Анна Качкаева: Так я так понимаю, что она разными людьми и писалась.
Федор Лукьянов: Безусловно, любая концепция или стратегия пишется разными людьми, но в этом и состоит смысл бюрократического аппарата, чтобы в итоге выстроить и сделать документ, который не производит впечатление собранного из кусков. Кстати говоря, предыдущая концепция 1997 года, а о 90-х годах мы говорим много всего плохого, с точки зрения качестве документа на порядок лучше. Содержательно эта более богата, но та как документ, бюрократический продукт много лучше. Здесь действительно видны эти швы, видны очень странные вещи. Одна вещь меня просто скосила. Я не знаю, кто это написал и откуда это взялось, но вдруг в графе про энергобезопасность говорится о том, что энергобезопасность надо обеспечивать в соответствии с принципами Всемирной торговой организации. Всемирная торговая организация не занимается энергоносителиями, энергорынками. Откуда это взялось… Такое впечатление, что кто-то мимо шел и раз – вписал.
Анна Качкаева: Ну, почему, если учитывать, что это теперь одно из наших главных стратегических таких инструментов, не скажу орудий, то, может быть, это теперь и главное торговое орудие России.
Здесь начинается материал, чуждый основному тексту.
(** ** The receipt *)


(** ** [createBatchWithMetadata] *)

Lemma createBatchWithMetadata_run formData w :
  let sent := GetNetwork :: creation_offchain formData
              ++ creation_onchain formData in
  ∃ r, createBatchWithMetadata formData w =
         (r, match creation_result formData with
             | Some (id, hash) => recorded (after w sent) id hash
             | None => after w sent
             end)
       ∧ settles_as r (fst <$> creation_result formData).
Proof.
  unfold createBatchWithMetadata, try_catch, creation_offchain,
    creation_onchain, creation_result, uploadBatchWithAssets_6.
  unfold mbind at 1, Async_bind at 1. rewrite request_run.
  destruct provider_getNetwork as [e|chainId]; simpl; [by eauto|].
  unfold mbind at 1, Async_bind at 1.
  destruct (uploadBatchWithAssets_run (form_name formData)
              (form_description formData) (form_image formData)
              (Some (form_properties formData)) (form_attributes formData)
              (after w [GetNetwork])) as (r & Hrun & Hr).
  unfold form_properties in *. rewrite Hrun. clear Hrun.
  rewrite after_after. unfold form_uploaded, form_offchain, form_properties.
  destruct (offchain_result _ _ _ _ _) as [uploaded|]; simpl in *;
    [subst r | destruct Hr as [e ->]; rewrite app_nil_r; by eauto].
  unfold onchain_effects, onchain_result.
  unfold mbind at 1, Async_bind at 1. rewrite settle_run.
  destruct (getBatchTrackerContract chainId) as [e|contract]; simpl;
    [rewrite app_nil_r; by eauto|].
  unfold mbind at 1, Async_bind at 1. rewrite request_run, after_after.
  destruct (contract_createBatch contract (metadataHash uploaded))
    as [e|tx]; simpl; [by eauto|].
  unfold mbind at 1, Async_bind at 1. rewrite request_run, after_after.
  simpl. rewrite <- !app_assoc. simpl.
  destruct (tx_wait tx) as [e|receipt]; simpl; [by eauto|].
  destruct (find_BatchCreated (default [] receipt)) as [[|event_name id]|];
    simpl; [by eauto| |by eauto].
  unfold mbind, Async_bind. rewrite setBatchMetadata_run. simpl.
  by eauto.
Qed.


Lemma offchain_effects_offchain name description image properties attributes :
  Forall (λ e, is_offchain e = true)
    (offchain_effects name description image properties attributes).
Proof.
  unfold offchain_effects. destruct image as [file|].
  - destruct (pinned (pinFileToIPFS file)); repeat constructor.
  - repeat constructor.
Qed.

Lemma onchain_effects_onchain chainId hash :
  Forall (λ e, is_onchain e = true) (onchain_effects chainId hash).
Proof.
  unfold onchain_effects.
  destruct (getBatchTrackerContract chainId) as [e|contract]; [constructor|].
  destruct (contract_createBatch contract hash); repeat constructor.
Qed.

Lemma creation_trace formData w :
  trace (snd (createBatchWithMetadata formData w)) =
    trace w ++ GetNetwork :: creation_offchain formData
               ++ creation_onchain formData.
Proof.
  destruct (createBatchWithMetadata_run formData w) as (r & -> & _). simpl.
  destruct (creation_result formData) as [[id hash]|]; [|done].
  by rewrite recorded_trace.
Qed.
(* ===== verification/_CoqProject ===== *)
-Q . S2P
Prelude.v
VersionRepr.v
VersionOrder.v
CacheKey.v
VersionParser.v
VersionDisplay.v
VersionRecord.v
Specifier.v
SpecifierParser.v
SpecifierErrors.v
Ranges.v
RangeCanonical.v
Normalize.v
Cursor.v
PythonTags.v
PlatformTags.v
Tags.v
DistExtension.v
WheelTag.v
WheelFilename.v
DistFilename.v
OnceMap.v
RangeSet.v
Stateful.v
MarkerEdges.v
MarkerTypes.v
RangeInstances.v
MarkerAlgebra.v
MarkerStore.v
MarkerOps.v
MarkerConj.v
MarkerTree.v
MarkerRestrict.v
MarkerPython.v
MarkerVersion.v
MarkerExpr.v
MarkerDnf.v
MarkerPaths.v
MarkerTheorems.v
MarkerTests.v
MarkerParser.v
MarkerComparison.v
MarkerText.v
MarkerRoundtrip.v
MarkerWitness.v
MarkerTextWitness.v
Requirement.v
RequirementParse.v
RequirementRoundtrip.v
RequirementWitness.v
RequiresPython.v
RequiresPythonTheorems.v
RequiresPythonMarkers.v
RequiresPythonWheels.v
RequiresPythonWitness.v
PythonRequirement.v
CacheControl.v
CachePolicy.v
CachePolicyTheorems.v
CachePolicyWitness.v
PrioritizedDist.v
PrioritizedMarkers.v
PrioritizedTheorems.v
PrioritizedWitness.v
UniversalMarker.v
UniversalTheorems.v
UniversalNormal.v
UniversalWitness.v
Definition strip_suffix (suffix s : list Z) : option (list Z) :=
  option_map (@rev Z) (strip_prefix (rev suffix) (rev s)).

Fixpoint split_once (sep : Z) (s : list Z) : option (list Z * list Z) :=
  match s with
  | [] => None
  | c :: s' =>
      if c =? sep then Some ([], s')
      else option_map (fun p => (c :: p.1, p.2)) (split_once sep s')
  end.

(** [str::parse] for an unsigned integer type with the given maximum: an
    optional [+], then digits, failing on overflow. *)
Fixpoint parse_digits (max : Z) (s : list Z) (n : Z) : option Z :=
  match s with
  | [] => Some n
  | c :: s' =>
      if is_ascii_digit c then
        match checked_mul max n 10 with
        | None => None
        | Some m =>
            match checked_add max m (c - 48) with
            | None => None
            | Some m' => parse_digits max s' m'
            end
        end
      else None
  end.

Definition parse_uint (max : Z) (s : list Z) : option Z :=
  let digits := match s with c :: _ :: _ => if c =? 43 then tail s else s | _ => s end in
  match digits with
  | [] => None
  | _ => parse_digits max digits 0
  end.

(** ** Automation

    [cmp_norm] turns the comparisons on [Z] among the hypotheses into
    (in)equalities; [bool_norm] does the same for boolean tests. *)

Create HintDb uv.

Ltac cmp_norm :=
  repeat match goal with
  | H : (_ ?= _) = Eq |- _ => apply Z.compare_eq_iff in H; subst
  | H : (_ ?= _) = Lt |- _ => apply Z.compare_lt_iff in H
  | H : (_ ?= _) = Gt |- _ => apply Z.compare_gt_iff in H
  end.

Ltac bool_norm :=
  repeat match goal with
  | H : _ && _ = true |- _ => apply andb_prop in H; destruct H
  | H : _ || _ = false |- _ => apply orb_false_elim in H; destruct H
  | H : negb _ = true |- _ => apply negb_true_iff in H
  | H : negb _ = false |- _ => apply negb_false_iff in H
  | H : (_ =? _) = true |- _ => apply Z.eqb_eq in H
  | H : (_ =? _) = false |- _ => apply Z.eqb_neq in H
  | H : (_ <=? _) = true |- _ => apply Z.leb_le in H
  | H : (_ <=? _) = false |- _ => apply Z.leb_gt in H
  | H : (_ <? _) = true |- _ => apply Z.ltb_lt in H
  | H : (_ <? _) = false |- _ => apply Z.ltb_ge in H
  end.

(** ** Lemmas on orderings *)

Section ord_facts.
Context {A : Type} (cmp : A -> A -> comparison) `{!OrdLaws cmp}.

Lemma ord_refl x : cmp x x = Eq.
Proof. pose proof (ord_sym cmp x x) as H. by destruct (cmp x x). Qed.

Lemma ord_gt_lt x y : cmp x y = Gt <-> cmp y x = Lt.
Proof. rewrite (ord_sym cmp x y). by destruct (cmp y x). Qed.

Lemma ord_le_ge x y : cmp x y <> Gt <-> cmp y x <> Lt.
Proof. by rewrite ord_gt_lt. Qed.

Lemma ord_lt_le_trans x y z : cmp x y = Lt -> cmp y z <> Gt -> cmp x z = Lt.
Proof.
  intros Hxy Hyz. destruct (cmp x z) eqn:Hxz; [exfalso|done|exfalso].
  - apply (ord_le_trans cmp y z x); [done| |by apply ord_gt_lt].
    rewrite (ord_sym cmp z x), Hxz. done.
  - apply (ord_le_trans cmp x y z); [by rewrite Hxy|done|done].
Qed.

Lemma ord_le_lt_trans x y z : cmp x y <> Gt -> cmp y z = Lt -> cmp x z = Lt.
Proof.
  intros Hxy Hyz. destruct (cmp x z) eqn:Hxz; [exfalso|done|exfalso].
  - apply (ord_le_trans cmp z x y); [|done|by apply ord_gt_lt].
    rewrite (ord_sym cmp z x), Hxz. done.
  - apply (ord_le_trans cmp x y z); [done|by rewrite Hyz|done].
Qed.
Федор Лукьянов: Во-первых, еще раз говорю, ВТО не занимается энергетикой. И второе, если даже считать, что мы хотим, чтобы она занималась, это противоречит всем предшествующим позициям, потому что ВТО – это либерализация рынков энергетики, против чего "Газпром" и Россия борются довольно эффективно. В общем, какие-то вот вещи, которые показывают, ну, такую небрежность.
Из внешнеполитической части, ну, там есть формальные вещи. То есть приоритеты, на самом деле, не обозначены, вопреки тому, что говорится в комментарии. Там формально перечислены все направления внешней политики, все они приоритеты. Из описания источника угроз явно выплывает…
Анна Качкаева: К внешней политике мы перейдем чуть позже, потому что я хочу процитировать все-таки кусочек бюрократического документа, чтобы вы мне разъяснили и нам всем, что подразумевается под некоторыми вещами здесь. И так, подчеркивается: "Реализация "Стратегии национальной безопасности Российской Федерации" до 2020 года призвана стать мобилизующим фактором развития национальной экономики, улучшения качества жизни населения, обеспечения политической стабильности, укрепления национальной обороны и государственной безопасности, правопорядка, повышения конкурентоспособности и международного престижа Российской Федерации". Вот как стратегия может быть "мобилизующим фактором"? Там тогда по пунктам нужно написать: мобилизуется то-то… Как понимать такую формулировку?
Федор Лукьянов: Ну, по пунктам, что мобилизуется в Стратегии, наверное, все-таки не должно быть написано, но должно быть написано: четкие задачи, чего Россия хочет добиться, четкая иерархия интересов – от самого главного до менее значительного. Тогда, по идее, все ведомства и мобилизации…
Анна Качкаева: То есть это мобилизующий фактор для ведомств, для правительства.
Федор Лукьянов: Нет, ну, любой бюрократический документ, он все-таки не для нас пишется. Но этого там нет. Вот проблема в том, что как раз этого я там не увидел. Там никакой четкости не наступает после прочтения.
Анна Качкаева: Вот теперь к врагам и друзьям. Как определены внешнеполитические интересы?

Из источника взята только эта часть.